Silicon Valley’s failures are often linked to illiteracy about how clinicians and patients interact, and how individuals think about their health: lack of communication, cooperation or respect for the clinical community, underestimating the depth of regulatory hurdles, over-estimating healthy individuals’ willingness – or need – to actively use IT in maintaining their health, and impatience in understanding how IT needs to function within the patient-clinician relationship.
Healthcare is complicated, because people are complicated. Though the technology may be sound, it takes time to understand human complexities and motivations to succeed in healthcare.

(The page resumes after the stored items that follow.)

(** [str(c)] *)
Definition pathc_str (c : pathc) : string :=
  match c with
  | PKey s => s
  | PIdx n => NilEmpty.string_of_uint (Nat.to_uint n)
  end.

(** A [jsonschema.ValidationError]: its [path] and [message]. *)
Record jerror := JError { epath : list pathc; emessage : string }.

(** [_format_jsonschema_error(error)] *)
Definition format_jsonschema_error (e : jerror) : string :=
  match epath e with
  | [] => emessage e
  | _ :: _ =>
    let dotted_path := join "." (map pathc_str (epath e)) in
    dotted_path ++ ": " ++ emessage e
  end.

(** The objects of the Python heap that hold documents: a location is an
    index, and [copy.deepcopy] allocates a fresh, independent object. *)
Definition loc := nat.
Definition store := list doc.

Definition deepcopy (s : store) (l : loc) : option (loc * store) :=
  match nth_error s l with
  | Some d => Some (length s, (s ++ [d])%list)
  | None => None
  end.

(** The outcome of [JSONSchema.validate]: the validated object, or a
    raised [ValidationError(msg)]. *)
Inductive jresult :=
| JOk (l : loc)
| JValidationError (msg : string).

Module JSONSchema.
Section JSONSchema.

(** [self.validator.iter_errors(instance)]: the violations that the
    Draft 4 validator of the class's [schema] reports, in its order. The
    validator reads the instance and does not modify it. *)
Variable iter_errors : doc -> list jerror.

(** [JSONSchema.validate(self, data)] on the object at location [data];
    returns the result and the heap after the call. *)
Definition validate (s : store) (data : loc) : option (jresult * store) :=
  match deepcopy s data with
  | None => None
  | Some (appstruct, s1) =>
    match nth_error s1 appstruct with
    | None => None
    | Some v =>
      let errors := iter_errors v in
      match errors with
      | [] => Some (JOk appstruct, s1)
      | _ :: _ =>
        let msg := join ", " (map format_jsonschema_error errors) in
        Some (JValidationError msg, s1)
      end
    end
  end.

End JSONSchema.
End JSONSchema.

(* ------------------------------------------------------------------ *)
(** ** [remove_unknown_properties] *)

(** A JSON schema node, reduced to its optional ["properties"] entry
    (name -> sub-schema); the other keywords play no part here. *)
Inductive jschema := JSchema (properties : option (list (string * jschema))).

Definition props := list (string * jschema).

Module Prune.

(** A position in a document: the keys from the root. *)
Definition path := list string.

Fixpoint get_at (p : path) (d : doc) : option doc :=
  match p with
  | [] => Some d
  | k :: r =>
    match d with
    | JObj l => match PyDict.get k l with Some v => get_at r v | None => None end
    | _ => None
    end
  end.

(** Apply [g] to the first entry of key [k]. *)
Fixpoint upd_entry (k : string) (g : doc -> doc) (l : list (string * doc)) : list (string * doc) :=
  match l with
  | [] => []
  | (k', v) :: r => if String.eqb k k' then (k', g v) :: r else (k', v) :: upd_entry k g r
  end.

(** In-place mutation of the object at position [p]. *)
Fixpoint upd_at (p : path) (g : doc -> doc) (d : doc) : doc :=
  match p with
  | [] => g d
  | k :: r =>
    match d with
    | JObj l => JObj (upd_entry k (upd_at r g) l)
    | _ => d
    end
  end.

(** [del data[prop]] *)
Fixpoint py_del (k : string) (l : list (string * doc)) : list (string * doc) :=
  match l with
  | [] => []
  | (k', v) :: r => if String.eqb k k' then r else (k', v) :: py_del k r
  end.

(** [remove_props(data, properties)] *)
Definition remove_props (l : list (string * doc)) (extra : list string) : list (string * doc) :=
  fold_left (fun l k => py_del k l) extra l.

(** [set(data_d.keys()) - set(schema_d.keys())]; deletions commute, so
    the set's iteration order is taken as the data's key order. *)
Definition extra_props (l : list (string * doc)) (schema_d : props) : list string :=
  filter (fun k => negb (PyDict.mem k schema_d)) (map fst l).

(** The [(prop, nested properties)] pairs the loop over [data_d.items()]
    pushes: dict values whose schema node has a ["properties"] entry.
    [schema_d[prop]] always succeeds there, the unknown keys being gone. *)
Fixpoint nested (schema_d : props) (l : list (string * doc)) : list (string * props) :=
  match l with
  | [] => []
  | (prop, value) :: r =>
    match value, PyDict.get prop schema_d with
    | JObj _, Some (JSchema (Some cp)) => (prop, cp) :: nested schema_d r
    | _, _ => nested schema_d r
    end
  end.

(** One iteration of the [while data_properties] loop. The work list is
    kept top first: [data_properties.pop()] takes the head, and the
    appends of one iteration land on top in reverse order. *)
Definition step (d : doc) (data_properties : list (path * props)) : doc * list (path * props) :=
  match data_properties with
  | [] => (d, [])
  | (p, schema_d) :: rest =>
    match get_at p d with
    | Some (JObj l) =>
      let l1 := remove_props l (extra_props l schema_d) in
      let d1 := upd_at p (fun _ => JObj l1) d in
      let pushed := map (fun kc => ((p ++ [fst kc])%list, snd kc)) (nested schema_d l1) in
      (d1, (rev pushed ++ rest)%list)
    | _ => (d, rest) (* only dicts are pushed *)
    end
  end.

Fixpoint run (fuel : nat) (data_properties : list (path * props)) (d : doc) : option doc :=
  match data_properties with
  | [] => Some d
  | _ :: _ =>
    match fuel with
    | O => None
    | S f => let '(d1, wl) := step d data_properties in run f wl d1
    end
  end.

Fixpoint doc_size (d : doc) : nat :=
  match d with
  | JArr l => S (fold_right (fun v n => doc_size v + n) 0 l)
  | JObj l => S (fold_right (fun kv n => doc_size (snd kv) + n) 0 l)
  | _ => 1
  end.

End Prune.

(** [remove_unknown_properties(data, schema)]: the document after the
    in-place pruning, or [None] when the call raises (a [data] that is not
    a dict, a [schema] without ["properties"]). The loop runs at most
    [doc_size data] iterations. *)
Definition remove_unknown_properties (data : doc) (schema : jschema) : option doc :=
  match data, schema with
  | JObj _, JSchema (Some p) => Prune.run (Prune.doc_size data) [([], p)] data
  | _, _ => None
  end.
(** * stcdetail/ini.go: the git-config style INI parser and the
      structure-preserving editor, as a shallow embedding.

    Go [string] and [[]byte] are both byte sequences and are modelled as
    [list byte]; a [rune] is a [Z] (with [eofRune = -1]); indices, line and
    column numbers are [nat] (they are bounded by eight times the length of
    the input, so Go's [int] never wraps on them).  Go panics are explicit:
    a [ParseError] panic is the [Throw] outcome of the parser monad, every
    other panic (the [IniQKey] validity panics, a nil dereference, an index
    out of range) is a value of [Panic]. *)

From Stdlib Require Import ZArith Lia.
From Stdlib Require Import Strings.Byte Strings.String.
From stdpp Require Import base decidable countable list gmap fin_maps pretty.

Local Open Scope Z_scope.

Abbreviation bytes := (list byte).

(** ** Bytes, runes and literals *)

Definition rune_of_byte (b : byte) : Z := Z.of_N (Byte.to_N b).

(** Go's [byte(c)] on a rune: truncation to the low eight bits. *)
Definition byte_of_rune (c : Z) : byte :=
  match Byte.of_N (Z.to_N (c mod 256)) with
  | Some b => b
  | None => x00
  end.

Definition eofRune : Z := -1.
Definition tabwidth : nat := 8.

(** A Go string literal. *)
Definition lit (s : string) : bytes := list_byte_of_string s.

#[global] Instance byte_eq_dec : EqDecision byte := Byte.byte_eq_dec.

Definition bytes_eqb (a b : bytes) : bool := bool_decide (a = b).

Lemma byte_of_to_N (b : byte) : default x00 (Byte.of_N (Byte.to_N b)) = b.
Proof. now rewrite Byte.of_to_N. Qed.

#[global] Instance byte_countable : Countable byte :=
  inj_countable' Byte.to_N (fun n => default x00 (Byte.of_N n)) byte_of_to_N.

(** Character codes used by the source. *)
Abbreviation ch_nul := 0%Z (only parsing).
Abbreviation ch_bs := 8%Z (only parsing).
Abbreviation ch_tab := 9%Z (only parsing).
Abbreviation ch_nl := 10%Z (only parsing).
Abbreviation ch_cr := 13%Z (only parsing).
Abbreviation ch_sp := 32%Z (only parsing).
Abbreviation ch_quote := 34%Z (only parsing).
Abbreviation ch_hash := 35%Z (only parsing).
Abbreviation ch_minus := 45%Z (only parsing).
Abbreviation ch_semi := 59%Z (only parsing).
Abbreviation ch_eq := 61%Z (only parsing).
Abbreviation ch_lbrack := 91%Z (only parsing).
Abbreviation ch_bslash := 92%Z (only parsing).
Abbreviation ch_rbrack := 93%Z (only parsing).

(** ** Character classes *)

(** [c &^= 0x20; return c >= 'A' && c <= 'Z'] *)
Definition isAlpha (c : Z) : bool :=
  let c := Z.ldiff c 32 in (65 <=? c) && (c <=? 90).

Definition isKeyChar (c : Z) : bool :=
  isAlpha c || ((48 <=? c) && (c <=? 57)) || (c =? ch_minus).

(** ** Go's UTF-8 decoding, as [strings.IndexFunc] applies it to a string *)

Definition RuneError : Z := 65533.

Definition cont_in (lo hi : Z) (b : byte) : bool :=
  (lo <=? rune_of_byte b) && (rune_of_byte b <=? hi).
(** X14.  What [retrieve] returns, for every retriever, every behaviour
    of the embedding service and the vector store, and every query.  The
    call raises nothing: failures of the dense search, of the sparse search
    and of single fetches are caught, and with [k = 60] rank fusion never
    divides by zero.  The candidates are at most [fusion_top_k] when that
    setting is not negative, they come in descending order of fusion score,
    every fusion score is strictly positive, and each candidate carries its
    fusion score also as [dense_score], with [sparse_score] left at 0. *)
Theorem retrieve_contract (set_iter : list string -> list string)
    (Embedding : Type)
    (services : HybridRetriever.SearchServices Embedding)
    (self : HybridRetriever.t) (requirements : UserRequirements) :
  exists candidates,
    HybridRetriever.retrieve set_iter services self requirements
    = Ok candidates
    /\ ((0 <= fusion_top_k (retrieval (HybridRetriever.config self)))%Z ->
        (len candidates
         <= fusion_top_k (retrieval (HybridRetriever.config self)))%Z)
    /\ StronglySorted
         (fun x y =>
            RetrievedCandidate.fusion_score y
            <= RetrievedCandidate.fusion_score x)
         candidates
    /\ (forall c,
          In c candidates ->
          0 < RetrievedCandidate.fusion_score c
          /\ RetrievedCandidate.dense_score c
             = RetrievedCandidate.fusion_score c
          /\ RetrievedCandidate.sparse_score c = 0).
Proof.
  destruct (retrieve_runs set_iter services self requirements)
    as (fused & Hfuse & Hrun & Hdesc & Hlen).
  destruct (fetch_candidates_facts services fused)
    as (Hshort & Hin & _ & Hsort).
  eexists. split; [exact Hrun|]. split; [|split].
  - intros Hk. specialize (Hlen Hk). unfold len in *. lia.
  - apply Hsort, Hdesc.
  - intros c Hc. destruct (Hin c Hc) as (Hd & Hs & doc_id & Hf).
    split; [|split; assumption].
    eapply fused_scores_positive; eassumption.
Qed.

(** ** Retrieval from one source *)

Lemma sparse_search_distinct (set_iter : list string -> list string)
    (self : HybridRetriever.t) (query : string) :
  NoDup (map (@HybridRetriever.hit_id R)
             (HybridRetriever._sparse_search set_iter self query)).
Proof.
  unfold HybridRetriever._sparse_search.
  destruct (BM25Index.search set_iter (HybridRetriever.bm25_index self) query
              (sparse_top_k (retrieval (HybridRetriever.config self))))
    as [results|e] eqn:E; [|constructor].
  destruct (search_any_index _ _ _ _ E) as (Hnd & _).
  rewrite map_map. cbn [HybridRetriever.hit_id]. exact Hnd.
Qed.

Lemma fuse_ranks_nil (k : Z) (fused : list (string * Q)) :
  HybridRetriever.fuse_ranks k (enumerate 1 []) fused = Ok fused.
Proof. reflexivity. Qed.

Lemma rrf_dense_empty (S1 S2 : Type) (self : HybridRetriever.t)
    (sparse_results : list (HybridRetriever.Hit S2)) (k : Z) :
  (0 <= k)%Z ->
  NoDup (map (@HybridRetriever.hit_id S2) sparse_results) ->
  exists fused,
    HybridRetriever._reciprocal_rank_fusion self
      (@nil (HybridRetriever.Hit S1)) sparse_results k = Ok fused
    /\ map fst fused
       = slice_to (map (@HybridRetriever.hit_id S2) sparse_results)
           (fusion_top_k (retrieval (HybridRetriever.config self))).
Proof.
  intros Hk Hnd. unfold HybridRetriever._reciprocal_rank_fusion.
  cbn [map]. rewrite fuse_ranks_nil. cbn [bind].
  destruct (fuse_alone Hk Hnd) as (fused & Hrun & Hsorted & Hkeys).
  rewrite Hrun. cbn [bind]. rewrite Hsorted.
  eexists. split; [reflexivity|]. now rewrite map_slice_to, Hkeys.
Qed.
(* ===== verification/Prelude.v ===== *)
(** * Longjing: a verification library of the gateway and of its client

    Longjing sells API calls (Claude's) against anonymous prepaid notes. A client deposits
    ether under a Poseidon commitment, then sends each request with a nullifier, a
    rate-limiting signal (RLN), a Groth16 proof that the note can pay, and the refund
    accumulator of the note, rerandomized. The gateway, a NestJS server meant to run in a
    TEE, checks the request, calls the provider, signs the accumulator with the refund
    added, and slashes a note that uses one nullifier for two payloads. This library models
    the TypeScript of the repository, the server under [src/] and the client under
    [scripts/client/], the contract that holds the deposits and the circuits of the proofs.
    File names below are relative to the root of the repository.

    ** Parts and their files

    The language, used by every part:
    - [Prelude]: exceptions and results ([result], [let*]); asynchronous handlers as trees
      of calls ([prog]), their runs and logs; tactics and list lemmas.
    - [JsText], [HexText], [Utf8]: code units, UTF-8 both ways, Buffer and hexadecimal
      forms, [BigInt(text)], [toString]. [JsNumber]: binary64 numbers over [spec_float].
      [Json], [JsonText], [JsCoerce]: [JSON.parse], [JSON.stringify], property reads that
      throw, [String(v)] and [Number(v)].

    The accumulator ([src/longjing/accumulator.ts]): [Primality], [Modulus] (BN254's scalar
    field is prime), [Field] (reduction, power, inverse), [Tonelli] (square roots),
    [Edwards] (the group law of a complete twisted Edwards curve, for any field),
    [Accumulator] (Baby Jubjub, hash to curve, commitments and refunds).

    The gateway ([src/longjing/]):
    - [FieldElement]: [dto/field-element.ts], [dto/api-request.dto.ts],
      [utils/payload-signal.util.ts]. [Padding], [Quantization]: [utils/].
    - [Slashing] ([slashing.service.ts]); [NullifierStore] ([nullifier-store.service.ts],
      the table as a finite map, time as an argument); [Storage] (its SQL over rows, the
      files, starts and crashes; [src/database/database.service.ts]); [Limiter]
      ([utils/concurrency-limiter.ts], [compute-limiter.service.ts],
      [contract-ready.guard.ts]); [EthRate] ([eth-rate-oracle.service.ts]);
      [ProofVerifier] ([proof-verifier.service.ts], [snarkjs-proof.service.ts]);
      [RefundSigner] ([refund-signer.service.ts]); [Blockchain] ([blockchain.service.ts],
      [chain.ts]) as a state machine over the answers it awaits; [CostEstimation]
      ([cost-estimation.service.ts]).
    - [Gateway] ([longjing.service.ts]): [handleRequest] as a program over the operations
      of those services. [ExitWatcher] ([exit-watcher.service.ts]): another such program.
    - [Interleaving]: requests, exits and the environment interleaved at every await, the
      services seen through the class [GatewayServices]. [GatewayWorld]: the modelled
      services put together and shown to be an instance of it.

    Prices: [ClaudePricing] ([src/pricing/claude-pricing.ts]), [Pricing]
    ([src/pricing/]: tables, cache, cost functions), [Providers] ([src/providers/]).

    The client: [NoteClient] ([scripts/client/note.ts]); [ClientCommands] ([prove.ts]): the
    commands over the note files; [NoteProtocol]: the client's code against the gateway's;
    [RequestForm]: the client's requests against the gateway's validation; [NoteFixture]
    ([src/longjing/note.fixture.ts], [scripts/testing/generate-settlement-fixtures.ts]): the
    server and notes the circuits are tested with.

    The enclave:
    - [Profile] ([src/config/profile.ts], [env.validation.ts], [src/keys/key-policy.ts]).
    - [Keys] ([src/keys/dstack-v1.client.ts], [key-derivation.service.ts]).
    - [Platforms] ([src/attestation/platforms/]); [Quote] ([report-data.ts],
      [tdx-quote.ts]); [Dstack]: what an honest enclave answers, the TD report of Intel and
      the event log of dstack; [Attestation] ([tee-key-manager.service.ts],
      [attestation.service.ts], [attestation.controller.ts]); [KeyBinding]
      ([key-binding.ts]) and [AppGovernance] ([app-governance.ts],
      [credits-governance.ts], [src/governance/release-batch.ts]): what a client checks.
    - [Encryption] ([src/encryption/mlkem-encryption.service.ts]).
    - [Http]: middleware, guard, interceptors, filter, health and logger, composed as
      [app.module.ts] installs them. [Wire]: the bodies of requests, replies and errors as
      JSON, read with the rules of the validation pipe. [Api]: the routes of the controllers
      ([longjing.controller.ts], [attestation.controller.ts], [health.controller.ts]) over
      their services, behind those layers and the JSON body parser. [Startup]: [src/tls/], [src/config/secrets.service.ts]
      and the bootstrap of [src/main.ts].

    The commands: [Script] is their monad, of programs that print, throw and may stop.
    [VerifyAttestation] ([scripts/testing/verify-attestation.ts]) runs the client's checks
    on a server; [Release] ([scripts/governance/propose-release.ts]) writes the batch of a
    release; [Checks] ([scripts/testing/check-verifier-keys.ts], [check-static-analysis.ts],
    [scripts/setup/fetch-circuits.ts]) holds the checks of the build. [Demo]
    ([scripts/demo/demo.ts]) is the scripted run of the whole system as a program over a
    store of typed cells, the outside world being the record [Actors]; [DemoVerdict] shows
    what its exit code means, with rules on the cells each step changes; [DemoFixture] is a
    chain and a gateway on which it passes.

    The contract ([contracts/src/LongjingCredits.sol]): [Credits] has its functions as
    transactions that return a state or revert, recipients calling back included;
    [CreditsLedger] its money, [CreditsHistory] the life of a note and of an exit,
    [CreditsAdmin] its timelock, [CreditsTree] its tree and its ring of roots,
    [CreditsMembership] what a path to a known root proves, [CreditsFixture] a small deployment.

    The circuits ([circuits/]): [Circuits] has each template as the function from its inputs
    to its outputs, [None] when its constraints have no solution. [Proving] is snarkjs around
    them, from the texts of the client to public signals. [System] puts client, circuits,
    slasher and contract together, [Solvency] gateway, verifier, circuit and contract;
    [SystemFixture] and [SolvencyFixture] are small such systems.

    ** How code is modelled

    A service is a record of its fields; a method is a function from the state to the state
    and a [result], the exception being NestJS's with its status or an error by class and
    message. Where other handlers can run in the middle of a method and it matters, the
    method is a [prog] or the service a step function over awaited answers; elsewhere a
    method is one step. Numbers are binary64, BigInts are [Z], strings that can hold any
    text are lists of UTF-16 code units and other strings are [string]. A [Map] whose order
    shows is a list, otherwise a [gmap]. Time, random bytes and the answers of the network
    are arguments. Third-party code is a parameter: the hash functions, Poseidon, circomlibjs
    (record [Circomlib] with the laws [circomlib_ok]), snarkjs, ethers, the Anthropic client,
    dstack, SQLite's storage, the templates of circomlib (record [Templates] with
    the laws [templates_ok]), NestJS, the body parser of Express ([express_json]). Its laws are named hypotheses, and each
    property that has one comes with an instance that satisfies it.

    ** What is proved

    - Serving: one provider call and one signature per nullifier in any interleaving; the
      order of the checks; a retry gets the same reply when the checks pass again; a second
      signal is slashed; the refund and the signed accumulator add up.
    - The store: the first signal wins, clean-up is invisible, the migration keeps the
      signals only, the rate limit holds in any window.
      Its SQL implements the map ([rows_refine_map]), and a spent nullifier stays spent
      across restarts and crashes ([one_signal_across_restarts]).
    - The API: a printed body that fits the body parser reaches the handler and the reply
      comes back ([printed_body_reaches_the_handler]); an invalid body changes nothing
      ([invalid_body_changes_nothing]); a production server whose contract does not answer
      serves its attestation only ([unready_production_serves_attestation_only]).
    - Cryptographic arithmetic: the group law, square roots and hash to curve terminate and
      are correct, a refund cycle opens to the next opening, a revealed key is recovered.
    - The client: a note stays certified, an honest reply is folded in, the proof arrives as
      it left, a request passes the validation exactly when its payload and model are ones
      the gateway takes ([client_request_is_valid]); over any use of the commands no
      note file is lost and its note stays certified ([notes_on_disk_are_kept]), a request
      printed is on disk and a retry prints it again ([printed_body_is_on_disk],
      [pending_request_is_kept]); the fixture's server moves a note as the gateway and the
      client do ([respond_is_the_protocol]).
    - The chain: a connection at rest is verified or closed; a retry connects.
    - The enclave: keys are derived or absent, production attests with dstack, a passing
      check means the keys are the enclave's and event logs bind, unless the very inputs
      hashed collide; the answer of an honest enclave passes ([honest_quote_read]);
      governance that passes holds on chain and its history is complete, the verifier's
      PASSED means that all this was checked, the certificate served is the one attested, a
      payload encrypted to the server is read by it.
    - The commands: a written release leaves exactly its build allowed
      ([written_release_is_exact]); a checked verification key is the one of its proving key
      and of its Solidity verifier ([check_circuit_sound]); the analysers' findings and
      their baselines answer each other ([static_analysis_passes_iff]); the circuits on disk
      are the ones pinned ([fetched_files_are_pinned]); the demo exits with 0 exactly when
      what it expects was checked and held ([demo_exit_zero_iff]), and then its values show
      it ([demo_exit_zero_shows]).
    - The contract: every wei is accounted for ([every_wei_is_accounted]), its log says the
      life of each note ([note_lifecycle]), an exit cannot be stopped
      ([exit_cannot_be_stopped]), settings wait for their delay ([changes_wait]), the tree
      is the notes ([tree_is_the_notes]), the roots a request may use are the last thirty
      ([known_roots_are_the_last_thirty]).
    - The circuits: a request and a withdrawal proof prove exactly what they mean over the
      integers, for any inputs ([request_circuit_exact], [settlement_circuit_exact]).
    - End to end: behind every provider call in production there is a note of the contract
      whose deposit and refunds pay for it at the maximum price
      ([served_request_is_solvent]); an honest note can prove its next request under a known root
      ([honest_request_is_proved]); its exit is accepted and paid to the wei
      ([honest_exit_is_paid]); one index used for two messages reveals the key, and the
      contract slashes the note ([index_used_twice_is_slashed]).
    - Money: rates are recent, the price table implements a price book, estimates and
      cached prices are recent.
    - Where the code does not do what it means to, the theorem says what it does:
      [production_never_starts], [compose_hash_can_be_forged], [unsettled_request_is_lost],
      [oracle_ignores_cache_tokens], [update_leaves_fallback_cached],
      [empty_endpoint_loses_pricing], [invalid_date_loses_pricing],
      [tiers_are_not_validated], [cache_ignores_metadata], [deposit_can_be_negative],
      [estimate_without_endpoint_is_refused], [unverified_contract_is_served],
      [watched_exits_gap], [refusals_are_not_protected],
      [bodyless_requests_share_a_tracker], [published_measurement_ignores_mrtd],
      [timestamp_is_not_enforced], [other_platforms_need_no_quote],
      [advised_measurement_ignores_rtmr2], [trailing_app_skips_governance],
      [plain_http_passes_without_a_certificate], [payload_over_the_body_limit],
      [unreadable_block_retires_nothing], [failed_provider_refund_is_lost],
      [demo_against_deployment_exits_1], [memory_forgets], [final_exit_root_still_known].

    ** Fuel and bounds

    [sqrt] carries fuel for its four loops and hashing to the curve a number of attempts:
    [sqrt_correct] and [hashToCurve_correct] show that they return. [JSON_parse] has
    two units of fuel per code unit and two more, as each nested value consumes a code unit,
    and [stringify_parse] shows that printed values are read back with it; [toString] has one per bit, [BigInt_toString] shows it is enough.
    [readHistory] takes a fuel; [history_is_complete] names what is enough when the block
    range is positive (with a range of zero or less the code itself never ends). The shortest
    decimal form of a double is searched up to the 17 digits IEEE 754 says are enough. The
    scans of a text ([scan_constants], [scan_certificates], [all_images]) have its length as
    fuel, as each step consumes a character. The other loops are structural.

    ** Not modelled

    - That Groth16 proofs are sound, that the hash functions have no collisions and that
      nobody knows a discrete logarithm between the generators. The theorems speak of what a
      satisfied circuit or an accepted signature shows. [served_request_is_solvent] assumes
      of the one proof it is about that it is no forgery ([not_forged]), and allows for a
      collision on the pairs that were hashed; those on the tree of the contract assume of
      the one history they are about that no hash stored above the leaves was 0, which the
      contract reads as an empty node ([reachable_nonzero]); those on attestation end in a
      collision of the named inputs ([report_data_collision], [replay_collision]). snarkjs is assumed to prove
      exactly the inputs that have a witness ([proves]; [circuit_publishes] follows from it by
      [request_publishes]), to print field elements in decimal ([circuit_texts]), and
      circomlib and circomlibjs to agree ([agrees]).
    - Of [contracts/src/], the generated [SettlementVerifier.sol], and [LongjingAppOwner.sol]
      and [IDstackApp.sol], which the client's checks read through a chain reader.
      OpenZeppelin's [Ownable], [Pausable] and [ReentrancyGuard] are written out in [Credits]
      as documented.
    - [scripts/testing/compute-poseidon.ts], [generate-admin-keypair.ts] and
      [scripts/deploy/generate-poseidon-contract.js]: each calls one library, and prints or
      writes a file.
    - [src/providers/claude/dto/] and [claude.config.ts]: decorated classes and constants no
      code path reads.
    - The modules' declarations of what NestJS injects, and the rules of class-validator
      themselves, which [Wire] and [LongjingRequestDto_valid] state as documented.
    - Log lines, except the production logger; Swagger; the helmet headers. *)

From Stdlib Require Export ZArith Lia Bool.
From stdpp Require Export base decidable option list list_numbers gmap strings pretty.
From Stdlib Require Export Strings.Byte.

Other tech giants making plays in the health sector are Apple and IBM. Apple’s Tim Cook is moving his team into healthcare via the Apple Watch and HealthKit; IBM and Google are two examples of firms with strong business analytics competencies. Whether or not these firms will continue to find success remains to be seen, and journalists have examined these efforts and collaborations, offering a healthy dose of skepticism and promise.
What is clear of these budding efforts is that tech-first companies have waded into the health sector carefully, avoiding anything that requires regulatory oversight. And, while there have been some partnerships forged with clinical entities, a perplexing resistance still exists to ensure their devices communicate with others, a concept referred to as interoperability. For example, despite the existence of healthcare-specific guidelines, HealthKit has created its own connections that are not standardized. This lack of adherence will certainly create interoperability problems over time.
It will be interesting to see if, and at what point, this current lack of interoperability among tech giants will impact the customers they’re trying to serve. It becomes a question of who will mold the other. Will the tech giants embrace industry standards or vice versa? Based on what my organization is seeing at a national level in terms of interoperability and the release of previously hoarded information, I think Apple (for example) will need to both be flexible and influence flexibility.
Looking ahead, some tech and retail giants – Amazon, Google (again) and Walmart – have started to dip their toe in healthcare in a way I believe shows great promise. But, I would like to see more innovation around other areas. For example, IT-enabled communications and reminders could be repurposed to positively influence individuals to stay healthy.
Tech-first companies have waded into the health sector carefully, avoiding anything that requires regulatory oversight.
The tech giants with massive stores of data on consumer behaviors and trends – from what we eat to where and when we eat – could also position themselves as personal health coaches. And think of how consumer health could be improved if the same type of technology that can estimate how long it will take to get from point A to point B with any mode of transportation was customized around exercise habits, eating patterns and preventive care.
Several startups are figuring out how to take existing shopping behavior data and use it to influence health status. These will be very interesting to watch and learn what’s possible.
An increasing number of traditional healthcare players, such as pharma and life-sciences firms, providers and payers, are actively getting these novel technologies into the hands of individuals. Published success and lessons learned can propel innovations forward in the market. Innovations that demonstrate value have the best chance of making it because there’s such a need.
I am heartened by the progress of those in the healthcare sector today and the tech giants just entering the space, navigating the labyrinth of this industry. As technology continues to evolve, one thing is for certain: There’s more than enough room in the sandbox for new players.